Failure to Keep Call Light Within Reach for Dependent Resident
Penalty
Summary
The deficiency involves the facility’s failure to ensure a resident’s call light was accessible as required by facility policy and necessary to reasonably accommodate the resident’s needs. The facility’s policy on answering call lights, dated 01/16/2026, states that when a resident is in bed or confined to a chair, the call light must be within easy reach. Resident #3 was admitted on 12/07/2023 with diagnoses including mononeural disorder, paraplegia, epilepsy, and peripheral vascular disease. A quarterly MDS with an ARD of 03/03/2026 documented a BIMS score of 6, indicating severe cognitive impairment, and showed the resident required setup assistance with eating, was dependent for toileting and personal hygiene, and needed substantial/maximal assistance to roll left to right. On multiple observations on 03/24/2026, surveyors found the resident’s call bell out of reach despite the resident’s reliance on it to express needs. At 10:12 a.m., the resident was lying in bed with eyes closed and the call bell was on the floor on the right side of the bed, not within reach. At 12:24 p.m., the resident was awake and alert in bed, and again the call bell was on the floor and not reachable; the resident stated he could not reach it. During an interview at 12:45 p.m., a CNA familiar with the resident confirmed the resident could express needs with short responses and used the call bell.
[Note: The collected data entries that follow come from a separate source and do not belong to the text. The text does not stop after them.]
(* ===================================================================== *)
(*  OLUNOX: the polling peer-connection layer                             *)
(*  (src/src/hooks/useServerlessWebRTC.ts)                                *)
(*                                                                       *)
(*  A shallow embedding of the hook's connection pool. The mutable refs  *)
(*  and the React state of the hook become one record; every function of *)
(*  the hook becomes a transformer of that record; the RTCPeerConnection *)
(*  objects live in an explicit store, addressed by reference, so that a *)
(*  closure that captured a connection (the grace-window timer, the      *)
(*  handlers installed on it) keeps pointing at that very object after   *)
(*  the map entry of the peer has been replaced.                         *)
(*                                                                       *)
(*  What is outside the repository is kept abstract: SDP texts,          *)
(*  candidates and streams are opaque; a connection object carries the   *)
(*  fields the hook reads and the log of the calls the hook made on it;  *)
(*  whether an awaited browser call throws is an input of each handler   *)
(*  run. [setTimeout] callbacks are data in a list of pending timers     *)
(*  and fire as events of a run.                                         *)
(*                                                                       *)
(*  Two simplifications. A handler run is atomic: the awaits inside one  *)
(*  run are not interleaved with other events. The functions read        *)
(*  [localStream], [gameId] and [playerId] from the current state, that  *)
(*  is, every function is the one of the latest render.                  *)
(*                                                                       *)
(*  The relay the hook talks to (the webrtc-signaling function) and the  *)
(*  two callbacks of AppContent that call the hook are embedded as well, *)
(*  in sections 7c to 7e, the summarization function and its client in   *)
(*  section 7f, poll responses with messages that lack a payload in      *)
(*  7g, the polling interval and the whole effect cleanup in 7h.         *)
(* ===================================================================== *)

From Stdlib Require Import ZArith Ascii String List Bool Lia.
From stdpp Require Import base option gmap strings list fin_maps.

Local Open Scope string_scope.
Local Open Scope Z_scope.
Local Open Scope list_scope.

(* --------------------------------------------------------------------- *)
(* 1. Values exchanged with the browser and with the relay               *)
(* --------------------------------------------------------------------- *)

(** [RTCPeerConnection.connectionState]. *)
Inductive ConnState :=
| CNew | CConnecting | CConnected | CDisconnected | CFailed | CClosed.

(** [RTCPeerConnection.signalingState]. *)
Inductive SigState :=
| SStable | SHaveLocalOffer | SHaveRemoteOffer | SClosed.

Inductive SdpType := SdpOffer | SdpAnswer.

(** An [RTCSessionDescriptionInit]; the SDP text is an opaque number. *)
Record Sdp := { sdpType : SdpType; sdpBody : nat }.

(** An [RTCIceCandidateInit], opaque. *)
Definition Candidate := nat.

(** A [MediaStream], opaque. *)
Definition Stream := nat.

#[global] Instance ConnState_eq_dec : EqDecision ConnState.
Proof. solve_decision. Defined.
#[global] Instance SigState_eq_dec : EqDecision SigState.
Proof. solve_decision. Defined.
#[global] Instance SdpType_eq_dec : EqDecision SdpType.
Proof. solve_decision. Defined.
#[global] Instance Sdp_eq_dec : EqDecision Sdp.
Proof. solve_decision. Defined.

(** The method calls the hook makes on a connection, in program order.
    The browser is outside the repository: what a call does inside the
    browser is not modelled, only that it was made and when. *)
Inductive PcOp :=
| OpAddTracks (st : Stream)
| OpCreateOffer
| OpCreateAnswer
| OpSetLocal (d : Sdp)
| OpSetRemote (d : Sdp)
| OpAddIce (c : Candidate)
| OpClose.

#[global] Instance PcOp_eq_dec : EqDecision PcOp.
Proof. solve_decision. Defined.

(** The part of an RTCPeerConnection the hook reads, the peer its
    handlers were created for (the [peerId] their closures captured),
    and the log of calls made on it. *)
Record PC := {
  pcPeer : string;
  connectionState : ConnState;
  signalingState : SigState;
  remoteDescription : option Sdp;
  ops : list PcOp
}.

(** [new RTCPeerConnection(...)]. *)
Definition newPC (peerId : string) : PC :=
  {| pcPeer := peerId; connectionState := CNew; signalingState := SStable;
     remoteDescription := None; ops := [] |}.

Definition pcLog (o : PcOp) (pc : PC) : PC :=
  {| pcPeer := pcPeer pc; connectionState := connectionState pc;
     signalingState := signalingState pc;
     remoteDescription := remoteDescription pc; ops := ops pc ++ [o] |}.

(** [pc.close()]: both states become 'closed'. *)
Definition pcClose (pc : PC) : PC :=
  {| pcPeer := pcPeer pc; connectionState := CClosed; signalingState := SClosed;
     remoteDescription := remoteDescription pc; ops := ops pc ++ [OpClose] |}.

(** [pc.setLocalDescription(d)] when it resolves: a local offer moves the
    signaling state to 'have-local-offer', a local answer back to
    'stable'. *)
Definition pcSetLocal (d : Sdp) (pc : PC) : PC :=
  {| pcPeer := pcPeer pc; connectionState := connectionState pc;
     signalingState := match sdpType d with
                       | SdpOffer => SHaveLocalOffer
                       | SdpAnswer => SStable
                       end;
     remoteDescription := remoteDescription pc;
     ops := ops pc ++ [OpSetLocal d] |}.

(** [pc.setRemoteDescription(d)] when it resolves: [pc.remoteDescription]
    is set from then on. *)
Definition pcSetRemote (d : Sdp) (pc : PC) : PC :=
  {| pcPeer := pcPeer pc; connectionState := connectionState pc;
     signalingState := match sdpType d with
                       | SdpOffer => SHaveRemoteOffer
                       | SdpAnswer => SStable
                       end;
     remoteDescription := Some d;
     ops := ops pc ++ [OpSetRemote d] |}.

(** The browser reporting a new connection state on a connection. *)
Definition pcSetConnState (st : ConnState) (pc : PC) : PC :=
  {| pcPeer := pcPeer pc; connectionState := st;
     signalingState := signalingState pc;
     remoteDescription := remoteDescription pc; ops := ops pc |}.

(** [pc.connectionState === 'connected' || ... === 'connecting']. *)
Definition working (pc : PC) : bool :=
  match connectionState pc with
  | CConnected | CConnecting => true
  | _ => false
  end.

Inductive MsgKind := KOffer | KAnswer | KIce.

Inductive Payload := PDesc (d : Sdp) | PCand (c : Candidate).

(** The body of one POST to the relay ([sendSignalingMessage]). *)
Record Post := {
  postType : MsgKind;
  postGame : string;
  postFrom : string;
  postTo : string;
  postPayload : Payload
}.
(* ===== verification/Inputs.v ===== *)
(** * Execution inputs and argument templates (crates/execution/src/lib.rs)

    Validation of input objects, the layered merge
    (Job < Target Set < Target < invocation), and the one-pass template
    parser that renders [{{ path }}] placeholders into argv items.  A
    template message is represented by the constructor of [template_fault]
    it is built from, and [display_input_error] gives the texts. *)

From S2P Require Import Prelude RustStr Json.
From Stdlib Require Import Ascii String.
From stdpp Require Import base numbers strings sorting gmap list.

Local Open Scope string_scope.
Local Open Scope Z_scope.

Definition MAX_INPUT_BYTES : Z := 65536.

(** The messages [InvalidTemplate] is built with. *)
Inductive template_fault : Type :=
| PlaceholderNotClosed
| PathNotDotted (path : string)
| LoopExhausted.

Inductive InputError : Type :=
| NotObject
| TooLarge
| InvalidKey (key : string)
| NulCharacter
| InvalidTemplate (fault : template_fault)
| MissingVariable (path : string)
| NonScalarVariable (path : string).

(** [{:?}] of a [str] and of a [char]: the escapes follow the Unicode tables of the Standard Library. *)
Class RustFmt : Type := { debug_str : string -> string; debug_char : Z -> string }.

Definition display_template_fault `{RustFmt} (fault : template_fault) : string :=
  match fault with
  | PlaceholderNotClosed => "template placeholder is not closed"
  | PathNotDotted path =>
      "template path " ++ debug_str path ++ " must contain dot-separated input keys"
  | LoopExhausted => ""
  end.

Definition display_input_error `{RustFmt} (error : InputError) : string :=
  match error with
  | NotObject => "inputs must be a JSON object"
  | TooLarge => "inputs must not exceed 65536 encoded bytes"
  | InvalidKey key =>
      "input key " ++ debug_str key
      ++ " must start with a lowercase letter or '_' and contain only lowercase letters, numbers, '_' and '-'"
  | NulCharacter => "input string values must not contain NUL characters"
  | InvalidTemplate fault => display_template_fault fault
  | MissingVariable path => "template variable " ++ debug_str path ++ " is not defined"
  | NonScalarVariable path =>
      "template variable " ++ debug_str path ++ " must resolve to a string, number, or boolean"
  end.
#[export] Instance grant_scope_countable : Countable GrantScope.
Proof.
  apply (inj_countable scope_key
    (fun k => Some (if (k =? 0)%N then GlobalScope else if (k =? 1)%N then AllNamespaces else NamespaceScope (k - 2)%N))).
  intros [| |id]; [reflexivity|reflexivity|]. unfold scope_key.
  destruct (N.eqb_spec (id + 2) 0); [lia|]. destruct (N.eqb_spec (id + 2) 1); [lia|]. do 2 f_equal. lia.
Defined.

Inductive GrantError : Type :=
| InvalidDocument
| UnsupportedVersion
| UnknownPermission
| IncompatibleScope
| TooLarge.

Definition display_grant_error (self : GrantError) : string :=
  match self with
  | InvalidDocument => "invalid grant document"
  | UnsupportedVersion => "unsupported grant contract version"
  | UnknownPermission => "unknown permission identifier"
  | IncompatibleScope => "permission is incompatible with its assignment scope"
  | TooLarge => "grant document exceeds its size or assignment bound"
  end.

Record Assignment : Type := mkAssignment { as_scope : GrantScope; as_permissions : list string }.

Record GrantDocument : Type := mkGrantDocument { gd_version : Z; gd_grants : list Assignment }.

(** [BTreeMap<GrantScope, BTreeSet<Capability>>]. *)
Record GrantSet : Type := mkGrantSet { assignments : gmap GrantScope (gset Capability) }.

Definition grants_default : GrantSet := mkGrantSet ∅.

Definition compatible (scope : GrantScope) (permission : PermissionScope) : bool :=
  match scope, permission with
  | GlobalScope, Global => true
  | NamespaceScope _, Namespaced | AllNamespaces, Namespaced => true
  | _, _ => false
  end.

(** [assignments.entry(scope).or_default().insert(permission)] *)
Definition assign (scope : GrantScope) (permission : Capability) (m : gmap GrantScope (gset Capability))
  : gmap GrantScope (gset Capability) :=
  <[scope := {[permission]} ∪ default ∅ (m !! scope)]> m.

Fixpoint insert_permissions (scope : GrantScope) (permissions : list Capability)
    (m : gmap GrantScope (gset Capability)) : result (gmap GrantScope (gset Capability)) GrantError :=
  match permissions with
  | [] => Ok m
  | permission :: permissions =>
      if negb (compatible scope (pd_scope (definition permission))) then Err IncompatibleScope
      else insert_permissions scope permissions (assign scope permission m)
  end.
Record WorkflowEdge : Type := mkWorkflowEdge {
  we_from : ResourceName;
  we_to : ResourceName;
  we_condition : DependencyCondition;
}.

Record WorkflowDefinition : Type := mkWorkflowDefinition {
  wd_name : ResourceName;
  wd_description : option string;
  wd_nodes : list WorkflowNode;
  wd_edges : list WorkflowEdge;
}.

(** ** Validation *)

Definition node_names (self : WorkflowDefinition) : list string :=
  map (fun n => ResourceNameM.as_str (wn_name n)) (wd_nodes self).
Definition edge_pairs (self : WorkflowDefinition) : list (string * string) :=
  map (fun e => (ResourceNameM.as_str (we_from e), ResourceNameM.as_str (we_to e))) (wd_edges self).

(** The loop that fills [incoming]. *)
Fixpoint insert_nodes (names : list string) (incoming : gmap string nat) : result (gmap string nat) string :=
  match names with
  | [] => Ok incoming
  | name :: names =>
      if bool_decide (is_Some (incoming !! name)) then Err "node names must be unique within the Workflow"%string
      else insert_nodes names (<[name := O]> incoming)
  end.

Record Graph : Type := mkGraph {
  g_incoming : gmap string nat;
  g_pairs : gset (string * string);
  g_outgoing : gmap string (list string);
}.

(** One round of the loop over the edges. *)
Definition insert_edge (g : Graph) (edge : string * string) : result Graph string :=
  let '(from, to) := edge in
  if (from =? to)%string || negb (bool_decide (is_Some (g_incoming g !! from)))
     || negb (bool_decide (is_Some (g_incoming g !! to)))
  then Err "edges must reference distinct existing nodes in this Workflow"%string
  else if bool_decide ((from, to) ∈ g_pairs g)
  then Err "duplicate dependency endpoints are not allowed"%string
  else Ok {| g_incoming := alter S to (g_incoming g); g_pairs := {[(from, to)]} ∪ g_pairs g;
             g_outgoing := <[from := default [] (g_outgoing g !! from) ++ [to]]> (g_outgoing g) |}.

Fixpoint insert_edges (edges : list (string * string)) (g : Graph) : result Graph string :=
  match edges with
  | [] => Ok g
  | edge :: edges => let? g := insert_edge g edge in insert_edges edges g
  end.

(** The inner loop; [None] when a count would go below zero. *)
Fixpoint relax (downstream : list string) (incoming : gmap string nat) (ready : list string)
  : option (gmap string nat * list string) :=
  match downstream with
  | [] => Some (incoming, ready)
  | d :: ds =>
      match incoming !! d with
      | None => relax ds incoming ready
      | Some O => None
      | Some (S count) =>
          relax ds (<[d := count]> incoming) (if (count =? 0)%nat then ready ++ [d] else ready)
      end
  end.

(** The [while let]; [None] when the fuel runs out. *)
Fixpoint kahn (fuel : nat) (outgoing : gmap string (list string)) (incoming : gmap string nat)
    (ready : list string) (visited : nat) : option nat :=
  match fuel with
  | O => None
  | S fuel =>
      match ready with
      | [] => Some visited
      | node :: ready =>
          '(incoming, ready) ← relax (default [] (outgoing !! node)) incoming ready;
          kahn fuel outgoing incoming ready (S visited)
      end
  end.

Definition roots (incoming : gmap string nat) : list string :=
  sort_by (fun a b => negb (string_ltb b a))
    (omap (fun kv => if (kv.2 =? 0)%nat then Some kv.1 else None) (map_to_list incoming)).

Definition description_ok (d : option string) : bool :=
  match d with
  | None => true
  | Some value => negb (contains_byte nul value || (500 <? chars_count value))
  end.

(** [None] stands for a loop that does not end or a count below zero. *)
Definition try_validate (self : WorkflowDefinition) : option (result unit string) :=
  let nodes := length (wd_nodes self) in
  if (nodes =? 0)%nat || (64 <? nodes)%nat || (256 <? length (wd_edges self))%nat
  then Some (Err "a Workflow requires 1–64 nodes and at most 256 edges"%string)
  else if negb (description_ok (wd_description self))
  then Some (Err "description must be NUL-free and at most 500 characters"%string)
  else
    match insert_nodes (node_names self) ∅ with
    | Err e => Some (Err e)
    | Ok incoming =>
        match insert_edges (edge_pairs self) (mkGraph incoming ∅ ∅) with
        | Err e => Some (Err e)
        | Ok g =>
            visited ← kahn (S nodes) (g_outgoing g) (g_incoming g) (roots (g_incoming g)) 0;
            Some (if (visited =? nodes)%nat then Ok ()
                  else Err "Workflow dependencies must not contain cycles"%string)
        end
    end.

Definition validate (self : WorkflowDefinition) : result unit string :=
  default (Err ""%string) (try_validate self).

(** ** Node states *)

Inductive WorkflowNodeState : Type :=
| NPending | NReady | NRunning | NSucceeded | NFailed | NSkipped | NCancelled | NUnknown.

Definition node_terminal (s : WorkflowNodeState) : bool :=
  match s with NPending | NReady | NRunning => false | _ => true end.

Inductive WorkflowState : Type := WPending | WRunning | WSucceeded | WFailed | WCancelled.

Inductive DependencyDecision : Type := Waiting | Ready | Skipped_.

Definition condition_matches (condition : DependencyCondition) (state : WorkflowNodeState) : bool :=
  match condition, state with
  | Success, NSucceeded => true
  | Failure, (NFailed | NUnknown) => true
  | Always, _ => true
  | _, _ => false
  end.

Fixpoint decide_from (waiting : bool) (incoming : list (DependencyCondition * WorkflowNodeState)) : DependencyDecision :=
  match incoming with
  | [] => if waiting then Waiting else Ready
  | (condition, state) :: rest =>
      if negb (node_terminal state) then decide_from true rest
      else if condition_matches condition state then decide_from waiting rest
      else Skipped_
  end.

Definition dependency_decision (incoming : list (DependencyCondition * WorkflowNodeState)) : DependencyDecision :=
  decide_from false incoming.

#[export] Instance node_state_eq : EqDecision WorkflowNodeState.
Proof. solve_decision. Defined.
#[export] Instance workflow_state_eq : EqDecision WorkflowState.
Proof. solve_decision. Defined.

(** ** The abstract graph *)

Definition edge_rel (es : list (string * string)) (a b : string) : Prop := (a, b) ∈ es.

Definition acyclic (es : list (string * string)) : Prop := forall n, ~ tc (edge_rel es) n n.

(** What the two loops before Kahn's algorithm check. *)
Definition well_formed (names : list string) (es : list (string * string)) : Prop :=
  NoDup names /\ NoDup es /\ Forall (fun e => e.1 ∈ names /\ e.2 ∈ names /\ e.1 <> e.2) es.

(** Predecessors of [n] that are not yet visited. *)
Definition open_edges (es : list (string * string)) (seen : list string) (n : string) : nat :=
  length (filter (fun e => e.2 = n /\ e.1 ∉ seen) es).

Definition successors (es : list (string * string)) (n : string) : list string :=
  map snd (filter (fun e => e.1 = n) es).

(** Every predecessor of an element comes before it. *)
Definition topological (es : list (string * string)) (l : list string) : Prop :=
  forall l1 n l2, l = l1 ++ n :: l2 -> forall p, (p, n) ∈ es -> p ∈ l1.

(** ** Lemmas: the loops before the algorithm *)

Lemma insert_nodes_ok names incoming :
  (forall n, n ∈ names -> incoming !! n = None) -> NoDup names ->
  exists inc, insert_nodes names incoming = Ok inc
    /\ forall n, inc !! n = if decide (n ∈ names) then Some O else incoming !! n.
Proof.
  revert incoming. induction names as [|x names IH]; intros incoming Hn Hd.
  - exists incoming. split; [done|]. intros n. by rewrite decide_False by set_solver.
  - apply NoDup_cons in Hd as [Hx Hd]. simpl. rewrite bool_decide_false by (rewrite Hn; [by intros [? ?]|set_solver]).
    destruct (IH (<[x := O]> incoming)) as (inc & -> & Hinc); [|done|].
    { intros n Hin. rewrite lookup_insert_ne by set_solver. apply Hn. set_solver. }
    exists inc. split; [done|]. intros n. rewrite Hinc.
    destruct (decide (n ∈ names)); [by rewrite decide_True by set_solver|].
    destruct (decide (n = x)) as [->|]; [by rewrite lookup_insert_eq, decide_True by set_solver|].
    by rewrite lookup_insert_ne, decide_False by set_solver.
Qed.

Lemma insert_nodes_nodup names incoming inc :
  insert_nodes names incoming = Ok inc -> NoDup names /\ forall n, n ∈ names -> incoming !! n = None.
Proof.
  revert incoming. induction names as [|x names IH]; intros incoming H; simpl in H; [by split; [constructor|set_solver]|].
  destruct (bool_decide_reflect (is_Some (incoming !! x))) as [|Hx]; [done|]. apply IH in H as [Hd Hn].
  split.
  - constructor; [|done]. intros Hin. specialize (Hn x Hin). by rewrite lookup_insert_eq in Hn.
  - intros n [->|Hin]%elem_of_cons; [by apply eq_None_not_Some|]. specialize (Hn n Hin).
    by apply lookup_insert_None in Hn as [? _].
Qed.

(** The tables after the edges [es] of a graph with nodes [names]. *)
Definition graph_of (names : list string) (es : list (string * string)) (g : Graph) : Prop :=
  (forall n, g_incoming g !! n = if decide (n ∈ names) then Some (open_edges es [] n) else None)
  /\ (forall p, p ∈ g_pairs g <-> p ∈ es)
  /\ (forall n, default [] (g_outgoing g !! n) = successors es n).

Lemma open_edges_snoc es seen a b n :
  open_edges (es ++ [(a, b)]) seen n
  = (open_edges es seen n + if decide (b = n /\ a ∉ seen) then 1 else 0)%nat.
Proof. unfold open_edges. rewrite filter_app, length_app, filter_cons. simpl. by destruct (decide _). Qed.

Lemma successors_snoc es a b n :
  successors (es ++ [(a, b)]) n = successors es n ++ if decide (a = n) then [b] else [].
Proof. unfold successors. rewrite filter_app, map_app, filter_cons. simpl. by destruct (decide _). Qed.

Lemma insert_edge_ok names es g a b :
  graph_of names es g -> a ∈ names -> b ∈ names -> a <> b -> (a, b) ∉ es ->
  exists g', insert_edge g (a, b) = Ok g' /\ graph_of names (es ++ [(a, b)]) g'.
Proof.
  intros (Hi & Hp & Ho) Ha Hb Hab Hnew. unfold insert_edge.
  rewrite (proj2 (String.eqb_neq a b)), !bool_decide_true by (rewrite ?Hi, ?decide_True by done; eauto). simpl.
  rewrite bool_decide_false by (by rewrite Hp). eexists. split; [done|]. split; [|split]; simpl.
  - intros n. rewrite open_edges_snoc. destruct (decide (b = n)) as [->|Hbn].
    + rewrite lookup_alter_eq, Hi. rewrite !(decide_True (P := n ∈ names)) by done.
      rewrite (decide_True (P := n = n /\ _)) by (split; [done|set_solver]). simpl. f_equal. lia.
    + rewrite lookup_alter_ne, Hi by done. rewrite (decide_False (P := b = n /\ _)) by naive_solver.
      by rewrite Nat.add_0_r.
  - intros p. rewrite elem_of_union, elem_of_singleton, Hp, elem_of_app, list_elem_of_singleton. tauto.
  - intros n. rewrite successors_snoc. destruct (decide (a = n)) as [->|].
    + rewrite lookup_insert_eq. simpl. by rewrite Ho.
    + rewrite lookup_insert_ne, Ho by done. by rewrite app_nil_r.
Qed.

Lemma insert_edge_inv names es g a b g' :
  graph_of names es g -> insert_edge g (a, b) = Ok g' -> a ∈ names /\ b ∈ names /\ a <> b /\ (a, b) ∉ es.
Proof.
  intros (Hi & Hp & _) H. unfold insert_edge in H.
  destruct (String.eqb_spec a b) as [|Hab]; [done|]. simpl in H.
  destruct (bool_decide_reflect (is_Some (g_incoming g !! a))) as [Ha|]; [|done].
  destruct (bool_decide_reflect (is_Some (g_incoming g !! b))) as [Hb|]; [|done]. simpl in H.
  destruct (bool_decide_reflect ((a, b) ∈ g_pairs g)) as [|Hn]; [done|]. rewrite Hp in Hn.
  rewrite Hi in Ha, Hb. repeat split; [..|done|done].
  - destruct (decide (a ∈ names)); [done|by destruct Ha].
  - destruct (decide (b ∈ names)); [done|by destruct Hb].
Qed.

Lemma insert_edges_spec names es done_ g :
  graph_of names done_ g ->
  match insert_edges es g with
  | Ok g' => graph_of names (done_ ++ es) g'
             /\ Forall (fun e => e.1 ∈ names /\ e.2 ∈ names /\ e.1 <> e.2) es
             /\ NoDup es /\ (forall e, e ∈ es -> e ∉ done_)
  | Err _ => ~ (Forall (fun e => e.1 ∈ names /\ e.2 ∈ names /\ e.1 <> e.2) es
                /\ NoDup es /\ (forall e, e ∈ es -> e ∉ done_))
  end.
Proof.
  revert done_ g. induction es as [|[a b] es IH]; intros done_ g Hg; cbn [insert_edges].
  { rewrite app_nil_r. split; [done|]. split; [constructor|]. split; [constructor|set_solver]. }
  destruct (insert_edge g (a, b)) as [g'|e] eqn:He; cbn [result_bind].
  - destruct (insert_edge_inv _ _ _ _ _ _ Hg He) as (Ha & Hb & Hab & Hn).
    destruct (insert_edge_ok _ _ _ _ _ Hg Ha Hb Hab Hn) as (g2 & He2 & Hg2). rewrite He in He2. injection He2 as <-.
    specialize (IH _ _ Hg2). destruct (insert_edges es g').
    + destruct IH as (H1 & H2 & H3 & H4). rewrite <- app_assoc in H1. split; [done|]. split; [by constructor|].
      split; [constructor; [|done]; intros Hin; apply (H4 _ Hin); set_solver|].
      intros e [->|Hin]%elem_of_cons; [done|]. specialize (H4 _ Hin). set_solver.
    + intros (H1 & H2 & H3). apply IH. inversion H1; subst. apply NoDup_cons in H2 as [H2 H2'].
      split; [done|]. split; [done|]. intros e' Hin. specialize (H3 e' ltac:(set_solver)).
      rewrite elem_of_app, list_elem_of_singleton. intros [?| ->]; done.
  - intros (H1 & H2 & H3). inversion H1 as [|? ? (Ha & Hb & Hab)]; subst.
    destruct (insert_edge_ok _ _ _ a b Hg Ha Hb Hab (H3 (a, b) ltac:(set_solver))) as (g2 & He2 & _). rewrite He in He2. discriminate.
Qed.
At 12:48 p.m., with the CNA present, the call bell was still on the floor and not within reach, and the CNA acknowledged it should have been accessible. Later observations at 1:41 p.m. and 3:00 p.m. found the resident awake and alert in a reclined position in a Geri chair, with the call bell hanging on the side of the bed and again out of reach; the DON, present at 3:00 p.m., confirmed the call bell was not within reach and should have been.